2. If, after the reminder referred to in paragraph 1 of this rule, the
State party does not submit the report required under rule 58 of these rules,
the Committee shall so state in the annual report which it submits to the
Council.

Form and content of reports
Rule 60
1. Upon approval of the Council, the Committee may inform the
States parties, through the Secretary-General, of its wishes regarding the form and contents of the reports to be submitted under article 16 of the Covenant and the programme established by Council resolution 1988/4.
2. The general guidelines for reports by the States parties may, when
necessary, be considered by the Committee with a view to making suggestions
for their improvement.
Consideration of reports
Rule 61
The Committee shall consider the reports submitted by States parties to the Covenant in accordance with the programme established by Council resolution 1988/4.
The Committee shall normally consider the reports submitted by States parties under article 16 of the Covenant in the order in which they have been received by the Secretary-General.
Reports of the States parties scheduled for consideration by the Committee shall be made available to the members of the Committee at least six weeks before the opening of the session of the Committee. Any reports by States parties received by the Secretary-General for processing less
than 12 weeks before the opening of the session shall be made available to the Committee at its session in the following year.
Attendance by States parties at examination of reports
Rule 62
Representatives of the reporting States are entitled to be present at the meetings of the Committee when their reports are examined. Such representatives should be able to make statements on the reports submitted by their States and reply to questions which may be put to them by the members of the Committee.
The Secretary-General shall notify the States parties as early as possible of the opening date and duration of the session of the Committee at which their respective reports are scheduled for consideration. For the meetings referred to in the preceding paragraph, representatives of the States parties concerned shall be specially invited to attend.
Request for additional information
Rule 63
1. When considering a report submitted by a State party under article 16 of the Covenant, the Committee shall first satisfy itself that the report provides all the information required under existing guidelines.

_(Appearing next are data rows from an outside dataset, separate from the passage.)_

(** * shadow-plugin-tor: the Tor preload library (src/tor/shadowtor-preload.c)

    A shallow embedding of the preload library that Shadow places in front of
    Tor and OpenSSL: the per-thread worker registry, the interposed Tor
    functions, the global crypto init/cleanup coordinator and the OpenSSL
    locking bridge.

    Modelling conventions.
    - Every C function that touches the thread-private worker or the global
      state is a computation in the monad [M]: it takes the machine state and
      either returns a value and a new state, aborts on a failed assertion
      ([Fatal]), or runs into behaviour that C leaves undefined ([Undef]).
    - A function that takes G_LOCK/G_UNLOCK runs as one atomic step; a
      concurrent execution is a sequence of such steps tagged with the
      calling thread.
    - Calls that leave the library (through the vtable, into glib's file and
      lock primitives) are recorded in the [trace] of the state, so that "is
      invoked", "exactly once" and "never" are statements about that trace.
    - [gint] and [int] are 32-bit: increments and decrements are wrapped with
      [wrap_gint]. Pointers to workers are positive addresses; NULL is the
      absence of an address. *)

From stdpp Require Import gmap strings list fin_maps.
From Stdlib Require Import ZArith Lia Ascii DecimalString DecimalN.

Open Scope Z_scope.

(** ** Machine integers *)

Definition G_MAXINT : Z := 2147483647.
Definition G_MININT : Z := -2147483648.

(** Two's-complement wrap-around of a 32-bit signed integer. *)
Definition wrap_gint (z : Z) : Z := (z + 2147483648) mod 4294967296 - 2147483648.

Definition gint_range (z : Z) : Prop := G_MININT <= z <= G_MAXINT.

(** ** Values crossing the library boundary *)

(** A [const char*]: NULL or a string. *)
Definition cstr := option string.

Inductive cval :=
| VInt (z : Z)
| VStr (s : cstr)
| VPtr (p : Z).

Definition thread := nat.
Definition addr := positive.

(** ** The environment: Tor, glib, the allocator

    [World] is everything outside the preload library (Tor's and OpenSSL's
    own state, the file system). A resolved symbol is a C function: it takes
    its arguments and the world, and returns an [int] and the new world (the
    [int] is ignored for a [void] function). *)
Class Externals := {
  World : Type;
  (** [g_file_set_contents(path, contents, -1, &error)]: TRUE on success. *)
  g_file_set_contents : string -> string -> World -> bool * World;
  (** The address [g_new0(PreloadWorker, 1)] returns, given the addresses of
      the workers that are live. *)
  g_new0_PreloadWorker : gset addr -> addr;
}.

(** What malloc guarantees: a new block does not overlap a live one. *)
Class ExternalsOk (E : Externals) := {
  g_new0_fresh : forall live : gset addr, g_new0_PreloadWorker live ∉ live;
}.

Section Preload.
Context {E : Externals}.

Definition cfun := list cval -> World -> Z * World.

(** A loaded module, seen through [g_module_symbol]: its symbol table. *)
Definition GModule := string -> option cfun.

(** struct _InterposeFuncs; NULL is [None]. *)
Record InterposeFuncs := {
  spawn_func_fp : option cfun;
  write_str_to_file_fp : option cfun;
  crypto_global_init_fp : option cfun;
  crypto_global_cleanup_fp : option cfun;
  crypto_early_init_fp : option cfun;
  crypto_seed_rng_fp : option cfun;
  crypto_init_siphash_key_fp : option cfun;
  tor_ssl_global_init_fp : option cfun;
}.

(** struct _PreloadWorker *)
Record PreloadWorker := {
  handle : option GModule;
  vtable : InterposeFuncs;
  consensusCounter : Z;
}.

(** A GRWLock of the lock array, as far as this file drives it: zero-filled
    by g_new0, then made usable by g_rw_lock_init. *)
Inductive GRWLock := LockZeroed | LockReady.

(** struct _PreloadGlobal *)
Record PreloadGlobal := {
  initialized : bool;
  sslInitializedEarly : bool;
  sslInitializedGlobal : bool;
  nTorCryptoNodes : Z;
  nThreads : Z;
  numCryptoThreadLocks : Z;
  cryptoThreadLocks : option (list GRWLock);
}.

(** The glib read/write lock operations the locking callback can issue. *)
Inductive rwop := ReaderLock | WriterLock | ReaderUnlock | WriterUnlock.

(** Calls that leave the preload library. *)
Inductive event :=
| EvDelegate (name : string) (args : list cval)   (* call through the vtable *)
| EvFileSetContents (path contents : string) (ok : bool)
| EvLogWarn (path : string)
| EvAllocLocks (n : Z)                            (* g_new0(GRWLock, n) *)
| EvRWInit (i : Z)                                (* g_rw_lock_init(&locks[i]) *)
| EvRWClear (i : Z)                               (* g_rw_lock_clear(&locks[i]) *)
| EvFreeLocks                                     (* g_free(locks) *)
| EvRW (op : rwop) (i : Z).                       (* g_rw_lock_*(&locks[i]) *)

Record state := {
  tls : gmap thread addr;            (* threadPreloadWorkerKey, per thread *)
  heap : gmap addr PreloadWorker;    (* the live PreloadWorker blocks *)
  shadowtorpreloadGlobalState : PreloadGlobal;
  world : World;
  trace : list event;
}.

(** ** Outcomes *)

(** The assertion that failed, as the abort message prints it. For a symbol
    lookup the printed expression contains the symbol's name. *)
Inductive diag :=
| AssertSymbol (name : string)   (* g_assert(g_module_symbol(handle, name, ..)) *)
| AssertInitialized              (* assert(shadowtorpreloadGlobalState.initialized) *)
| AssertLock                     (* assert(lock) *)
| AllocOverflow.                 (* g_new0: overflow allocating *)

(** Undefined behaviour the code can run into. *)
Inductive ub :=
| NullCall (name : string)       (* call through a NULL vtable entry *)
| OutOfBounds (i : Z)            (* locks[i] outside the array *)
| Dangling (a : addr).           (* worker pointer without a block *)

Inductive result (A : Type) :=
| Ok (a : A) (s : state)
| Fatal (d : diag)
| Undef (u : ub).
Arguments Ok {A} a s.
Arguments Fatal {A} d.
Arguments Undef {A} u.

2. If a report of a State party to the Covenant, in the opinion of the Committee, does not contain sufficient information, the Committee may request the State concerned to furnish the additional information which is required, indicating the manner as well as the time within which the said information should be submitted.
Suggestions and recommendations
Rule 64
The Committee shall make suggestions and recommendations of a general nature on the basis of its consideration of reports submitted by States parties and of the reports submitted by the specialized agencies in order to assist the Council to fulfil, in particular, its responsibilities under articles 21 and 22 of the Covenant. The Committee may also make suggestions for the consideration by the Council with reference to articles 19 and 23 of the Covenant.
General comments
Rule 65
The Committee may prepare general comments based on the various articles and provisions of the Covenant with a view to assisting States parties in fulfilling their reporting obligations.
XVI. REPORTS FROM SPECIALIZED AGENCIES UNDER ARTICLE 18 OF THE COVENANT
Submission of reports
Rule 66
In accordance with the provisions of article 18 of the Covenant and the arrangements made by the Council thereunder, the specialized agencies are called upon to submit reports on the progress made in achieving the observance of the provisions of the Covenant falling within the scope of their activities. These reports may include particulars of decisions and recommendations on such implementation adopted by their competent organs.
Consideration of reports
Rule 67
The Committee is entrusted with the task of considering the reports of the specialized agencies, submitted to the Council in accordance with article 18 of the Covenant and the programme established under Council resolution 1988 (LX).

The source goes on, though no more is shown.